With its ocean views and flat terrain, South Boston has become a favorite for road races, but elected officials in the neighborhood are sick and tired of the inconvenience that masses of runners pose to their constituents and their vehicles.
Senator Jack Hart, Representative Nick Collins, and City Councilor Bill Linehan, all from South Boston, recently released a statement citing the officials' concerns with the number of races in the neighborhood, especially along Day Boulevard, which is administered by the state’s Department of Conservation and Recreation.
According to the lifestyle website, Caught in Southie, there have been eight road closures or “No Parking Bans” on Day Boulevard between May and October.
“We understand and are supportive of the great causes these road races represent, but the concern we have in our neighborhood is parking and it’s one of the biggest issues we face,” said Senator Jack Hart. “It’s an impact to the neighborhood where the people have expressed grave concern. The costs to the neighborhood are significant because we have 300 to 400 cars that have nowhere to go.”
Hart said the problem doesn’t stem so much from communication, but the actually amount of parking spaces in the neighborhood and the number of races being held on the boulevard.
The letter also highlighted the recent Komen Race for the Cure. The letter stated that 120 cars were towed or ticketed Oct. 20 in anticipation of the upcoming race.
“We’re looking to work with DCR to come up with a solution around how we handle these things,” said Hart, “We have a capacity issue, we just believe that DCR shouldn’t willy-nilly hand out permits to road races where there is going to be a significant negative impact to people in the neighborhood.”
Hart suggested to take the pressure off the neighborhood some races shift their locations.
“Let’s work with DCR to find alternative sites,” said Hart. “There is a circle around UMass Boston where there would be ample parking; there could be road races around UMass Boston without an impact to any parking or residents.”
The delegation of South Boston elected officials have been meeting with DCR and the Massachusetts State Police, according to Hart, to figure out a solution.
“Those particular events have grown in complexity and number over the years and I think the delegation makes some legitimate points that we’ve been working with them on,” said DCR Commissioner Edward Lambert, Jr. “We certainly hear the issues being presented and we’re trying to address it.”
Lambert said actions are being taken on DCR’s end.

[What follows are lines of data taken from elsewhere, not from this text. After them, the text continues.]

(** The segment of a lazy quantifier followed by a last literal contains
    no occurrence of that literal. *)
Lemma exec_rep_lazy_minimal k min p s t segs :
  exec_items ci [Rep false min k; Lit p] s = Some (t :: segs) →
  ∀ j, min ≤ j → j < length t → strip_prefix ci p (drop j s) = None.
Proof.
  rewrite exec_items_cons. intros ([t' segs'] & Hr & [= <- <-])%fmap_Some_inv j Hmin Hj.
  pose proof (rep_lazy_minimal _ _ _ _ _ _ Hr j Hmin Hj) as Hk.
  simpl in Hk. unfold lit_step in Hk. by destruct (strip_prefix ci p (drop j s)) as [[]|].
Qed.

Lemma exec_items_cons_inv it r s segs0 :
  exec_items ci (it :: r) s = Some segs0 →
  ∃ t segs s', segs0 = t :: segs ∧ s = t ++ s' ∧ item_ok ci it t ∧
               exec_items ci r s' = Some segs.
Proof.
  rewrite exec_items_cons. destruct it as [p|g min k|p].
  - intros (t & segs & s' & -> & -> & Ht & Hk)%lit_step_Some. by exists t, segs, s'.
  - intros ([t segs] & (s' & -> & Ht & Hmin & Hk)%rep_Some & ->)%fmap_Some_inv.
    by exists t, segs, s'.
  - intros [H|[_ H]]%orelse_Some.
    + apply lit_step_Some in H as (t & segs & s' & -> & -> & Ht & Hk).
      exists t, segs, s'. simpl. eauto.
    + apply fmap_Some_inv in H as (segs & Hk & ->). exists [], segs, s. simpl. eauto.
Qed.

Lemma exec_items_nil_inv s segs : exec_items ci [] s = Some segs → segs = [].
Proof. by intros [= <-]. Qed.
End Shapes.

(** * The matcher implements the specification *)

(** C1: the backtracking matcher returns exactly the decomposition that
    the specification singles out: it decomposes a prefix of the subject
    along the items, and no other decomposition is preferred to it in the
    order of ECMAScript's backtracking (a greedy quantifier takes the
    longest segment that lets the rest match, a lazy one the shortest). *)
Theorem exec_items_spec (ci : bool) (r : list item) (s : str) (segs : list str) :
  exec_items ci r s = Some segs ↔
  Matches ci r s segs ∧
  ∀ segs', Matches ci r s segs' → segs' = segs ∨ better r segs segs'.
Proof.
  split.
  - intros H. split; [by apply exec_items_sound|]. intros. by eapply exec_items_best.
  - intros [Hm Hbest]. destruct (exec_items_complete _ _ _ _ Hm) as [segs0 H0].
    rewrite H0. f_equal.
    destruct (Hbest _ (exec_items_sound _ _ _ _ H0)) as [|Hb]; [done|].
    destruct (exec_items_best _ _ _ _ _ H0 Hm) as [|Hb']; [done|].
    by destruct (better_asym _ _ _ Hb).
Qed.

(** The matcher fails exactly when no decomposition of a prefix of
    the subject along the items exists: backtracking explores them all. *)
Lemma exec_items_fails (ci : bool) (r : list item) (s : str) :
  exec_items ci r s = None ↔ ∀ segs, ¬ Matches ci r s segs.
Proof.
  split; [intros H segs; by apply exec_items_None|].
  intros H. destruct (exec_items ci r s) as [segs|] eqn:E; [|done].
  by destruct (H segs (exec_items_sound _ _ _ _ E)).
Qed.

(** C16: [search] returns the leftmost match: the subject is what precedes
    the match, the matched text and what follows; the matcher succeeds at
    that index with these segments and fails at every smaller index. *)
Theorem search_leftmost (re : regex) (s : str) (m : found) :
  search re s = Some m ↔
  s = f_pre m ++ f_text m ++ f_post m ∧
  exec_at re (f_text m ++ f_post m) = Some (f_segs m) ∧
  ∀ j, j < length (f_pre m) → exec_at re (drop j s) = None.
Proof.
  split; [apply search_Some|]. intros (Hs & He & Hj). destruct m as [pre segs post].
  unfold f_text in *. simpl in *. rewrite Hs in *. rewrite (search_at re pre _ segs); [|done|done].
  rewrite drop_app_length. done.
Qed.

(** C17: the loop of a global replace terminates within its fuel: with any
    fuel above the length of the subject the result is that of
    [replace_all], which satisfies the loop equation. *)
Theorem replace_all_fuel_enough (re : regex) (tpl : list rpart) (n : nat) (s : str) :
  length s < n →
  replace_fuel n re tpl s = replace_all re tpl s ∧
  replace_all re tpl s = replace_step re tpl (replace_all re tpl) s.
Proof. intros. split; [by apply replace_fuel_enough|apply replace_all_unfold]. Qed.

Lemma replace_all_fuel_enough_witness :
  replace_fuel 9 (Regex false [Rep true 1 Space] []) [RText (lit "_")] (lit "a  b c")
  = replace_all (Regex false [Rep true 1 Space] []) [RText (lit "_")] (lit "a  b c") ∧
  replace_all (Regex false [Rep true 1 Space] []) [RText (lit "_")] (lit "a  b c")
  = replace_step (Regex false [Rep true 1 Space] []) [RText (lit "_")]
      (replace_all (Regex false [Rep true 1 Space] []) [RText (lit "_")]) (lit "a  b c").
Proof. apply replace_all_fuel_enough. simpl. lia. Defined.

“For the time being we’ve already put a moratorium on new events. I think until we can find some good sound solutions we don’t want to exacerbate the problem,” added Lambert. “We will also look to see where we will be able to shift events to other locations and find ways to mitigate impacts, in particular the road closures and parking ban issues.”
Those parking bans and towing is what has ignited the controversy in a neighborhood that is already swollen with cars and a lack of spaces.
“We think there is a better way to do it,” said Representative Nick Collins. “If DCR and the Massachusetts State Police can’t handle a road race without towing, they shouldn’t have a road race at all.”